▶ [WHAT IS BEING ASKED]: Transcribe each entry shown below with no difference from the original.

Saved entries
━━━━

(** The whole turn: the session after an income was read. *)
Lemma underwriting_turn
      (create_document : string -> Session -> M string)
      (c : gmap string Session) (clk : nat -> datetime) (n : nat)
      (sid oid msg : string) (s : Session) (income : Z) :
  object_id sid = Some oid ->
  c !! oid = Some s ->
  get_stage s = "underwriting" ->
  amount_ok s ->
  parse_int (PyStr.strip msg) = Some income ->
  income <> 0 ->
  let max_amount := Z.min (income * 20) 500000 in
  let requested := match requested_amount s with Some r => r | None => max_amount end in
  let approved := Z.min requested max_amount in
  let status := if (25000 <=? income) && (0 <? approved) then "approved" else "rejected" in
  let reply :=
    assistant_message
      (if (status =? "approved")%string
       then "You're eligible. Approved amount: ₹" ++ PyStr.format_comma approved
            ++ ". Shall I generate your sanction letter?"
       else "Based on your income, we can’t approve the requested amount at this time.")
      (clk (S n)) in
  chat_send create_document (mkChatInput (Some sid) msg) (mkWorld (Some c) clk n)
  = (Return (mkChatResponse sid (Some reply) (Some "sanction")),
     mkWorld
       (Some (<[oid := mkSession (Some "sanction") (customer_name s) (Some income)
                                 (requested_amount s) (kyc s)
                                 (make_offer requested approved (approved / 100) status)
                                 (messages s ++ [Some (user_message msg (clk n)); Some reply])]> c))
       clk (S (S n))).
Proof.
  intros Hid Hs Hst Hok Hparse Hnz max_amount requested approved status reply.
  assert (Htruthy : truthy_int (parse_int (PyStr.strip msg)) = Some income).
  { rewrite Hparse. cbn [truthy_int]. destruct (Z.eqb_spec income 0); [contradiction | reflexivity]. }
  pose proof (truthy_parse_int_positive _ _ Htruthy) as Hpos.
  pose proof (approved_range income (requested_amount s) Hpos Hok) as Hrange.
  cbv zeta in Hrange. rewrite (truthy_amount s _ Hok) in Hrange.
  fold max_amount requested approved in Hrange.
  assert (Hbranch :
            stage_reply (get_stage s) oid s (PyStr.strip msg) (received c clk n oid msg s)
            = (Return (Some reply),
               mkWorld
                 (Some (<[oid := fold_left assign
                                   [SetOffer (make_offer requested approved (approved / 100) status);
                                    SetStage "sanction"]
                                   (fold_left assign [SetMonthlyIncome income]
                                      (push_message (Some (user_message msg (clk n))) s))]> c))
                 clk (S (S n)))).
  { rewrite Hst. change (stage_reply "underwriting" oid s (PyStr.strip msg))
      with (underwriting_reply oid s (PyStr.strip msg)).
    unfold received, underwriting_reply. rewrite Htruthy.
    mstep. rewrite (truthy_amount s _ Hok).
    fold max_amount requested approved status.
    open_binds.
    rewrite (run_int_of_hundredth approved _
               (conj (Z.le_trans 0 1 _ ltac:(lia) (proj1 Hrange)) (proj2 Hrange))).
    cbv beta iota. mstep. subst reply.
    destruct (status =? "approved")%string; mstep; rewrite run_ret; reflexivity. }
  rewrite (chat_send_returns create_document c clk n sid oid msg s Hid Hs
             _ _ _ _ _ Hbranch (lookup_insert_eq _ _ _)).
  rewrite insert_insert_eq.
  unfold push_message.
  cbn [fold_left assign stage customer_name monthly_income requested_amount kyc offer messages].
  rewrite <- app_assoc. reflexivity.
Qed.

━━━━

▶ [RESPONSE]:
(** The whole turn: the session after an income was read. *)
Lemma underwriting_turn
      (create_document : string -> Session -> M string)
      (c : gmap string Session) (clk : nat -> datetime) (n : nat)
      (sid oid msg : string) (s : Session) (income : Z) :
  object_id sid = Some oid ->
  c !! oid = Some s ->
  get_stage s = "underwriting" ->
  amount_ok s ->
  parse_int (PyStr.strip msg) = Some income ->
  income <> 0 ->
  let max_amount := Z.min (income * 20) 500000 in
  let requested := match requested_amount s with Some r => r | None => max_amount end in
  let approved := Z.min requested max_amount in
  let status := if (25000 <=? income) && (0 <? approved) then "approved" else "rejected" in
  let reply :=
    assistant_message
      (if (status =? "approved")%string
       then "You're eligible. Approved amount: ₹" ++ PyStr.format_comma approved
            ++ ". Shall I generate your sanction letter?"
       else "Based on your income, we can’t approve the requested amount at this time.")
      (clk (S n)) in
  chat_send create_document (mkChatInput (Some sid) msg) (mkWorld (Some c) clk n)
  = (Return (mkChatResponse sid (Some reply) (Some "sanction")),
     mkWorld
       (Some (<[oid := mkSession (Some "sanction") (customer_name s) (Some income)
                                 (requested_amount s) (kyc s)
                                 (make_offer requested approved (approved / 100) status)
                                 (messages s ++ [Some (user_message msg (clk n)); Some reply])]> c))
       clk (S (S n))).
Proof.
  intros Hid Hs Hst Hok Hparse Hnz max_amount requested approved status reply.
  assert (Htruthy : truthy_int (parse_int (PyStr.strip msg)) = Some income).
  { rewrite Hparse. cbn [truthy_int]. destruct (Z.eqb_spec income 0); [contradiction | reflexivity]. }
  pose proof (truthy_parse_int_positive _ _ Htruthy) as Hpos.
  pose proof (approved_range income (requested_amount s) Hpos Hok) as Hrange.
  cbv zeta in Hrange. rewrite (truthy_amount s _ Hok) in Hrange.
  fold max_amount requested approved in Hrange.
  assert (Hbranch :
            stage_reply (get_stage s) oid s (PyStr.strip msg) (received c clk n oid msg s)
            = (Return (Some reply),
               mkWorld
                 (Some (<[oid := fold_left assign
                                   [SetOffer (make_offer requested approved (approved / 100) status);
                                    SetStage "sanction"]
                                   (fold_left assign [SetMonthlyIncome income]
                                      (push_message (Some (user_message msg (clk n))) s))]> c))
                 clk (S (S n)))).
  { rewrite Hst. change (stage_reply "underwriting" oid s (PyStr.strip msg))
      with (underwriting_reply oid s (PyStr.strip msg)).
    unfold received, underwriting_reply. rewrite Htruthy.
    mstep. rewrite (truthy_amount s _ Hok).
    fold max_amount requested approved status.
    open_binds.
    rewrite (run_int_of_hundredth approved _
               (conj (Z.le_trans 0 1 _ ltac:(lia) (proj1 Hrange)) (proj2 Hrange))).
    cbv beta iota. mstep. subst reply.
    destruct (status =? "approved")%string; mstep; rewrite run_ret; reflexivity. }
  rewrite (chat_send_returns create_document c clk n sid oid msg s Hid Hs
             _ _ _ _ _ Hbranch (lookup_insert_eq _ _ _)).
  rewrite insert_insert_eq.
  unfold push_message.
  cbn [fold_left assign stage customer_name monthly_income requested_amount kyc offer messages].
  rewrite <- app_assoc. reflexivity.
Qed.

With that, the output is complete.